- _What you will do_
Beginning with the line that contains "(snd p) v) (x :: l)." in the material below, print each line exactly until the line that contains "apply Qeq_bool_iff in Ey, Ex." has been printed, then stop.

- _Data section_
Lemma sorted_desc_sorted (d : totals) :
  StronglySorted (fun a b => snd b <= snd a) (sorted_desc d).
Proof.
  apply Sorted_StronglySorted.
  - intros a b c Hab Hbc. eapply Qle_trans; eauto.
  - induction d as [|x d IH]; simpl; [constructor|].
    apply insert_desc_sorted, IH.
Qed.

(** Insertion never moves an entry past one with the same total. *)
Lemma insert_desc_stable (v : Q) (x : string * Q) (l : totals) :
  List.filter (fun p => Qeq_bool (snd p) v) (insert_desc x l)
  = List.filter (fun p => Qeq_bool (snd p) v) (x :: l).
Proof.
  induction l as [|y l IH]; [reflexivity|].
  cbn [insert_desc]. destruct (Qle_bool (snd y) (snd x)) eqn:E; [reflexivity|].
  cbn [List.filter] in *. rewrite IH.
  destruct (Qeq_bool (snd y) v) eqn:Ey, (Qeq_bool (snd x) v) eqn:Ex; try reflexivity.
  apply Qeq_bool_iff in Ey, Ex.
  assert (Hle : snd y <= snd x) by (rewrite Ey, Ex; apply Qle_refl).
  apply Qle_bool_iff in Hle. congruence.
Qed.

Lemma sorted_desc_stable (v : Q) (d : totals) :
  List.filter (fun p => Qeq_bool (snd p) v) (sorted_desc d)
  = List.filter (fun p => Qeq_bool (snd p) v) d.
Proof.
  induction d as [|x d IH]; [reflexivity|].
  cbn [sorted_desc]. rewrite insert_desc_stable. cbn [List.filter].
  rewrite IH. reflexivity.
Qed.

Lemma sorted_desc_ranks (d : totals) : ranks d (sorted_desc d).
Proof.
  split; [apply sorted_desc_perm|].
  split; [apply sorted_desc_sorted|].
  intros v. apply sorted_desc_stable.
Qed.

Lemma ranks_length (d s : totals) : ranks d s -> length s = length d.
Proof. intros (Hperm & _). symmetry. apply Permutation_length, Hperm. Qed.

End ChartFacts.

(** C2 at scenario D (nothing validates) and at scenario A (something does). *)
Lemma process_data_fails_iff_nothing_valid_witness :
  (length (@Ana.validated Plain.builtins Plain.scenario_D) = 0%nat
   /\ snd (@Ana.process_data Plain.builtins false Plain.scenario_D) = Raise ValueError)
  /\ ((0 < length (@Ana.validated Plain.builtins Plain.scenario_A))%nat
      /\ snd (@Ana.process_data Plain.builtins false Plain.scenario_A)
         = Ok (snd (@Ana.process_loop Plain.builtins false Plain.scenario_A))).
Proof.
  assert (HD : length (@Ana.validated Plain.builtins Plain.scenario_D) = 0%nat)
    by (vm_compute; reflexivity).
  assert (HA : (0 < length (@Ana.validated Plain.builtins Plain.scenario_A))%nat)
    by (vm_compute; lia).
  split; split.
  - exact HD.
  - exact (proj1 (@process_data_fails_iff_nothing_valid Plain.builtins false Plain.scenario_D) HD).
  - exact HA.
  - exact (proj2 (@process_data_fails_iff_nothing_valid Plain.builtins false Plain.scenario_A) HA).
Defined.

(** * Properties of the conversation store and of the handlers *)

Section BotFacts.
Context `{PyBuiltins}.
Variable env : environment.
Import Bot.

(** C8, as the code has it. After [user_data[id] = {'state': M}] the mode read
    back is [M]; a second assignment replaces the first, leaving exactly the
    store a single assignment would; [del user_data[id]] succeeds exactly when
    [id] has an entry, and then no mode is left for [id] and the other entries
    are untouched; on an identifier without an entry it raises [KeyError]. *)
Theorem store_set_get_del (id : Z) (M M' : mode) (ud : user_data) :
  get_state id (set_state id M ud) = Some M
  /\ get_state id (set_state id M' (set_state id M ud)) = Some M'
  /\ set_state id M' (set_state id M ud) = set_state id M' ud
  /\ match del_state id ud with
     | Ok ud' =>
         is_Some (get_state id ud)
         /\ get_state id ud' = None
         /\ forall other, other <> id -> get_state other ud' = get_state other ud
     | Raise e => get_state id ud = None /\ e = KeyError
     end.
Proof.
  unfold get_state, set_state, del_state. repeat split.
  - apply lookup_insert_eq.
  - apply lookup_insert_eq.
  - apply insert_insert_eq.
  - destruct (ud !! id) as [m|] eqn:E; [|split; reflexivity].
    split; [eauto|]. split; [apply lookup_delete_eq|].
    intros other Hne. apply lookup_delete_ne. congruence.
Qed.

- _Answer box_
  = List.filter (fun p => Qeq_bool (snd p) v) (x :: l).
Proof.
  induction l as [|y l IH]; [reflexivity|].
  cbn [insert_desc]. destruct (Qle_bool (snd y) (snd x)) eqn:E; [reflexivity|].
  cbn [List.filter] in *. rewrite IH.
  destruct (Qeq_bool (snd y) v) eqn:Ey, (Qeq_bool (snd x) v) eqn:Ex; try reflexivity.
  apply Qeq_bool_iff in Ey, Ex.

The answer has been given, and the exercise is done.